Les premiers de cordée, ils les ont en horreur presque autant que ceux qui auraient bénéficié d’un « ruissellement » providentiel. D’autant plus que cette terminologie a été reprise à son compte par Emmanuel Macron, qui est et restera toujours pour eux un « banquier de chez Rothschild » : insulte suprême ! 

Au-delà de la lutte des classes, la lutte des « races »

  
Mais il n’y a pas que la lutte des classes moderne sur fond de verbe « avoir ». Il y a la lutte des « races » (on m’excusera cette formule tout à fait surannée et scientifiquement fausse). Car le verbe « être », tout autant que le verbe « avoir », semble conduire presque inévitablement à l’intolérance, dans un monde d’intersectionnalité des luttes revendiquée… 

Pour certains en effet, « je ne suis pas parce que je pense, même si j’ai des cartes en main » (vous l’avez ?), mais je serai toujours ce que je suis, et que j’étais en poussant mon premier cri. On appelle cela l’essentialisation, mère de tous les racismes. 

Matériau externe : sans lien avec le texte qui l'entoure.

(** The scanner of [split] and the words of the specification agree, for
    every word already begun. *)
Lemma push_word_snoc (cur : str) (x : N) (ws : list str) :
  push_word (rev (x :: cur)) ws = rev (x :: cur) :: ws.
Proof.
  simpl. destruct (rev cur ++ [x]) eqn:E; [|reflexivity].
  now apply app_eq_nil in E as [_ E].
Qed.

Lemma split_from_spec (s cur : str) :
  split_from cur s =
  push_word (rev cur ++ fst (spec_words_from s)) (snd (spec_words_from s)).
Proof.
  revert cur; induction s as [|c r IH]; intros cur.
  - simpl. rewrite app_nil_r.
    destruct cur as [|x cur]; [reflexivity|]. now rewrite push_word_snoc.
  - cbn [split_from spec_words_from].
    destruct (spec_words_from r) as [w ws] eqn:Er.
    destruct (isspace c); cbn [fst snd].
    + rewrite app_nil_r.
      assert (Hr : split_from [] r = push_word w ws)
        by (rewrite IH; reflexivity).
      rewrite Hr.
      destruct cur as [|x cur]; [reflexivity|]. now rewrite push_word_snoc.
    + rewrite IH. cbn [fst snd rev]. now rewrite <- app_assoc.
Qed.

Lemma split_spec_words (s : str) : split s = spec_words s.
Proof.
  unfold split, spec_words. rewrite split_from_spec.
  destruct (spec_words_from s) as [w ws]. reflexivity.
Qed.







End Words.

(** ** C8: the implemented identifiers *)

Lemma is_upper_alnum (c : N) : is_upper c = true -> is_alnum c = true.
Proof. unfold is_alnum. intros ->. now rewrite orb_true_r. Qed.

Lemma ident_shape_snoc (t : str) (c : N) :
  ident_shape t = true -> is_alnum c = true -> ident_shape (t ++ [c]) = true.
Proof.
  destruct t as [|x t]; simpl; [discriminate|].
  intros H Hc. apply andb_true_iff in H as [Hx Ht].
  rewrite Hx, forallb_app, Ht. simpl. now rewrite Hc.
Qed.

Lemma findall_ident_shape (s : str) (cur : option str) :
  match cur with Some t => ident_shape (rev t) = true | None => True end ->
  Forall (fun j => ident_shape j = true) (findall_ident cur s).
Proof.
  revert cur; induction s as [|c r IH]; intros [t|] Hcur; simpl.
  - constructor; [assumption | constructor].
  - constructor.
  - destruct (is_alnum c) eqn:Hc.
    + apply IH. simpl. now apply ident_shape_snoc.
    + constructor; [assumption | now apply IH].
  - destruct (is_upper c) eqn:Hc.
    + apply IH. simpl. now rewrite Hc.
    + now apply IH.
Qed.

Lemma implemented_of_In (macro_content j : str) :
  In j (implemented_of macro_content)
  <-> In j (findall_ident None macro_content) /\ ~ In j stop_list.
Proof.
  unfold implemented_of. rewrite filter_In, negb_true_iff, mem_not_In. reflexivity.
Qed.

Lemma implemented_of_shape (macro_content : str) :
  Forall (fun j => ident_shape j = true) (implemented_of macro_content).
Proof.
  apply Forall_forall. intros j Hj. apply implemented_of_In in Hj as [Hj _].
  revert j Hj. apply Forall_forall. now apply findall_ident_shape.
Qed.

En ce début de 21ème siècle, qu’il semble loin le mouvement existentialiste Sartrien et Beauvoirien, qui déclarait que « L’existence précède l’essence » ! Autrement dit qu’on ne pouvait être réduit à ses origines, sa religion, sa fortune ou sa pauvreté à la naissance. 
Que la vie de chacun ne saurait être écrite d’avance, qu’elle se construit par le travail et l’effort, l’apprentissage et l’éducation, tout au long de son existence. Bourdieu et sa reproduction des inégalités est passée par là ; les écrivains Ernaux et Louis aussi qui pleurent sur leur pauvreté originelle dont ils seraient, à vie, les victimes.

La gauche humaniste et populaire d’autrefois applaudissait à l’existentialisme et cherchait à lutter contre les injustices sociales par l’instruction du peuple, en misant sur le travail et le mérite. Une gauche désireuse d’aller à l’idéal en partant du réel. Comment aurait-elle accepté le voile islamiste, le burkini, l’abaya ou tout autre signe flagrant de tentative séparatiste au sein du peuple ? 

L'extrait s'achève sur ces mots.